Title: The impact of macroeconomic determinants on gold prices: an empirical study on Indian market using ARDL approach
Authors: Sonia Garg; Karam Pal Narwal; Priyanka Rani
Addresses: Haryana School of Business, Guru Jambheshwar University of Science and Technology, Hisar, 125001, Haryana, India ' Haryana School of Business, Guru Jambheshwar University of Science and Technology, Hisar, 125001, Haryana, India ' Haryana School of Business, Guru Jambheshwar University of Science and Technology, Hisar, 125001, Haryana, India
Abstract: The present study investigates the relationship between gold prices and macroeconomic determinants such as the consumer price index (CPI), gross domestic product (GDP), interest rate (INT), and exchange rate (EXR) by applying an autoregressive distributed lag (ARDL) for the period spanning from January 2011 to March 2020 in India.

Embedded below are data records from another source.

(* ================================================================= *)
(** ** Vocabulary of the further statements *)

(** An entry of [failed] and a line of [errors] as the collection loop
    writes them for the future [fu]: a task that returned a failure gives
    its message and the line [input: message]; a future that raised gives
    the text of the exception and the line
    [input: Error inesperado - text]. *)
Definition reported_as (W : World) (k : Pool) (fs : list Future) (fu : Future)
           (x : Failure.t) (line : string) : Prop :=
  Failure.input x = task_input fu
  /\ ((exists o msg,
          future_result W k fs fu = Ok (false, o, msg)
          /\ Failure.error x = msg
          /\ line = task_input fu ++ ": " ++ py.fmt_opt msg)
      \/ (exists e,
             future_result W k fs fu = Raise e
             /\ Failure.error x = Some (exceptions.str e)
             /\ line = task_input fu ++ ": Error inesperado - "
                       ++ exceptions.str e)).

(** The futures of a call that did not come back as a success, in the
    order of completion. *)
Definition failing (W : World) (k : Pool) (m : Machine)
           (input_files : list string) (output_dir : string) : list Future :=
  filter (fun fu => negb (future_succeeds W k
                            (batch_futures W m input_files output_dir) fu))
         (collected W k m input_files output_dir).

The results of the study found that the price of gold has a cointegration relationship with inflation, GDP, interest rate, exchange rate and stock market index. Further, in the long-run, CPI and the stock market index are the major macroeconomic variables that impact gold prices. In the short-run, only the exchange rate significantly influences gold prices, along with the different lagged periods of other variables. The results of this study are significant for economists, policymakers, investors and academicians.
Keywords: macroeconomic determinants; gold; autoregressive distributed lag model; futures prices; exchange rate.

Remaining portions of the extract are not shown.